Greek New Testament with Notes

What Do You Do When Your Critical Apparatus Is Confusing?

You’re working through a passage in a critical edition of the Greek New Testament.1

You see some variations indicated in the apparatus. Only, for one of them, you’re confused about what the apparatus is saying about the reading of a particular manuscript.

You check the front matter for your Greek New Testament. You want to know if you’re missing or misinterpreting something in the apparatus.

As far as you can tell, you aren’t. You just aren’t exactly sure how to put together all the signs you see in the apparatus.

The commentaries and other resources you have on hand aren’t much help either.

What do you do next? The simplest solution might be to have a look at the manuscript you’re wanting to know more about.

Time to Check the Manuscript

If you try to read a Greek New Testament manuscript for yourself, you’d be right to come away with renewed appreciation for your printed, critical text.

Almost always, the critical apparatus makes it quite straightforward to see some of the different readings in different witnesses.

For this, New Testament students and scholars who don’t specialize in textual criticism are inexpressibly indebted to those who do. Critical editions of the Greek New Testament embody an inexpressible store of learned effort that’s been poured into their development.

Even so, you might sometimes not be exactly sure what the apparatus in that critical edition is telling you. And when that happens, it might be easiest to consult the cited manuscript.

Not so long ago, this would have required quite a bit of expense and travel. But now, it’s comparatively easy thanks to the excellent database provided by the Institut für Neutestamentliche Textforschung (INTF).

How to Check the Manuscript

If you’re coming from a critical edition in search of a manuscript scan, try starting with INTF’s online Liste. You can try starting elsewhere, but it’s probably easiest to begin here.

From the online Liste, there are various ways to find manuscript images. But one of the simplest to begin with involves 3 steps:

  1. Understanding INTF’s numerical document ID system,
  2. Finding the proper manuscript and page in INTF’s database, and
  3. Finding additional images for that page in that manuscript.

For more information on each of these steps, just click through the links above.

Manuscripts and Apparatuses

For now, if it seems a bit daunting to consult a manuscript scan, your intuition isn’t wholly misplaced.
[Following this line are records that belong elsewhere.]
(** * Vercel daemon example client: [examples/basic_operations.py]

    A shallow embedding of the example client of the FGP Vercel daemon and
    the verification of its documented behaviour.

    The client opens a Unix stream socket, writes one line of JSON, reads
    until a newline byte or end of stream, decodes what it has read and
    pretty-prints some fields.  The embedding has four layers:

    - text and bytes: Python [str] as a list of code points, [bytes] as a
      list of [byte], with strict UTF-8 in both directions;
    - the [json] module: values, [json_loads] (a lexer and a pushdown
      parser, both total folds over their input) and [json_dumps];
    - the socket: the environment of one call is a script of what
      [connect], [sendall] and the successive [recv] calls do, and every
      call returns the trace of socket operations it issued;
    - the routines of the file: [call_daemon], [list_projects] and
      [list_deployments], over a small monad that threads standard output
      and the trace and propagates exceptions. *)

From Stdlib Require Import String Ascii Strings.Byte.
From Stdlib Require Import List NArith ZArith Bool Lia.
Import ListNotations.

Open Scope N_scope.
Open Scope list_scope.

(** ** Text and bytes *)

(** A Python [str] is a sequence of code points. *)
Definition pystr := list N.

(** A Python [bytes] object. *)
Definition bytes := list byte.

Definition in_range (lo hi c : N) : bool := (lo <=? c) && (c <=? hi).

(** Sequencing of partial computations. *)
Definition obind {A B : Type} (o : option A) (f : A -> option B) : option B :=
  match o with
  | Some a => f a
  | None => None
  end.

Definition ocons {A : Type} (a : A) (o : option (list A)) : option (list A) :=
  option_map (cons a) o.

Definition oapp {A : Type} (l : list A) (o : option (list A)) : option (list A) :=
  option_map (app l) o.

Fixpoint traverse {A B : Type} (f : A -> option B) (l : list A) : option (list B) :=
  match l with
  | [] => Some []
  | a :: l' => obind (f a) (fun b => ocons b (traverse f l'))
  end.

Module Utf8.

(** Continuation byte [10xxxxxx]. *)
Definition is_cont (b : N) : bool := in_range 0x80 0xBF b.

Definition cont_bits (b : N) : N := N.land b 0x3F.

(** Strict UTF-8 as [bytes.decode()] applies it: shortest form only, no
    surrogates, nothing above U+10FFFF, no truncated sequence.  [None]
    is [UnicodeDecodeError]. *)
Fixpoint decode_N (bs : list N) : option pystr :=
  match bs with
  | [] => Some []
  | b0 :: r =>
    if b0 <? 0x80 then ocons b0 (decode_N r)
    else if in_range 0xC2 0xDF b0 then
      match r with
      | b1 :: r1 =>
        if is_cont b1
        then ocons (N.lor (N.shiftl (N.land b0 0x1F) 6) (cont_bits b1))
                   (decode_N r1)
        else None
      | _ => None
      end
    else if in_range 0xE0 0xEF b0 then
      match r with
      | b1 :: b2 :: r2 =>
        let lo := if b0 =? 0xE0 then 0xA0 else 0x80 in
        let hi := if b0 =? 0xED then 0x9F else 0xBF in
        if in_range lo hi b1 && is_cont b2
        then ocons (N.lor (N.shiftl (N.land b0 0x0F) 12)
                      (N.lor (N.shiftl (cont_bits b1) 6) (cont_bits b2)))
                   (decode_N r2)
        else None
      | _ => None
      end
    else if in_range 0xF0 0xF4 b0 then
      match r with
      | b1 :: b2 :: b3 :: r3 =>
        let lo := if b0 =? 0xF0 then 0x90 else 0x80 in
        let hi := if b0 =? 0xF4 then 0x8F else 0xBF in
        if in_range lo hi b1 && is_cont b2 && is_cont b3
        then ocons (N.lor (N.shiftl (N.land b0 0x07) 18)
                      (N.lor (N.shiftl (cont_bits b1) 12)
                         (N.lor (N.shiftl (cont_bits b2) 6) (cont_bits b3))))
                   (decode_N r3)
        else None
      | _ => None
      end
    else None
  end.

Definition decode (bs : bytes) : option pystr :=
  decode_N (map Byte.to_N bs).

Definition is_surrogate (c : N) : bool := in_range 0xD800 0xDFFF c.

(** The bytes of one code point; [None] is [UnicodeEncodeError]
    (a surrogate) or a value that is no code point. *)
Definition encode_cp (c : N) : option (list N) :=
  if c <? 0x80 then Some [c]
  else if c <? 0x800 then
    Some [N.lor 0xC0 (N.shiftr c 6); N.lor 0x80 (N.land c 0x3F)]
  else if c <? 0x10000 then
    if is_surrogate c then None
    else Some [N.lor 0xE0 (N.shiftr c 12);
               N.lor 0x80 (N.land (N.shiftr c 6) 0x3F);
               N.lor 0x80 (N.land c 0x3F)]
  else if c <? 0x110000 then
    Some [N.lor 0xF0 (N.shiftr c 18);
          N.lor 0x80 (N.land (N.shiftr c 12) 0x3F);
          N.lor 0x80 (N.land (N.shiftr c 6) 0x3F);
          N.lor 0x80 (N.land c 0x3F)]
  else None.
By comparison with modern, printed, critical texts, manuscripts of the Greek New Testament are often “the wild west.”

But those manuscripts are about as “primary” as primary literature gets. And by comparison, even a critical apparatus is secondary commentary.

You might not be specializing in textual criticism. And in that case, you need to be comparatively more tentative about judgments you make based on the manuscript images you consult.

But let’s grant this. Let’s also grant that looking at scans of handwritten manuscripts can present some challenges and require some work.

Even so, you might well find these manuscripts can sometimes be more transparent than their apparatus commentaries.

Conclusion

In the end, the situation is not at all unlike the difference C. S. Lewis describes between old and new books, which I’ve paraphrased below as it applies to this topic:

There is a strange idea abroad among students that New Testament manuscripts should be read only by professional text critics and that the amateur should content himself with the modern critical editions. Thus I have found as a tutor that if the average student wants to find out something about the text of the New Testament, the very last thing he thinks of doing is to look up a given manuscript and read it. He would rather read some list of witnesses in a modern critical edition ten times as long. The error is rather an amiable one, for it springs from humility. The student is half afraid to meet one of the great manuscripts face to face. He feels himself inadequate and thinks he will not understand it. But if he only knew, a given manuscript, just because of its character as a given manuscript is sometimes much more intelligible than its modern commentary. The simplest student of the Greek New Testament will be able to understand, if not all, yet a very great deal of what the manuscript says. It has always therefore been one of my main endeavors as a teacher to persuade students that first-hand knowledge is not only more worth acquiring than second-hand knowledge, but is usually much easier and more delightful to acquire.2


  1. Header image provided by Kelly Sikkema

  2. Adapted from “On the Reading of Old Books,” in God in the Dock (affiliate disclosure), 200.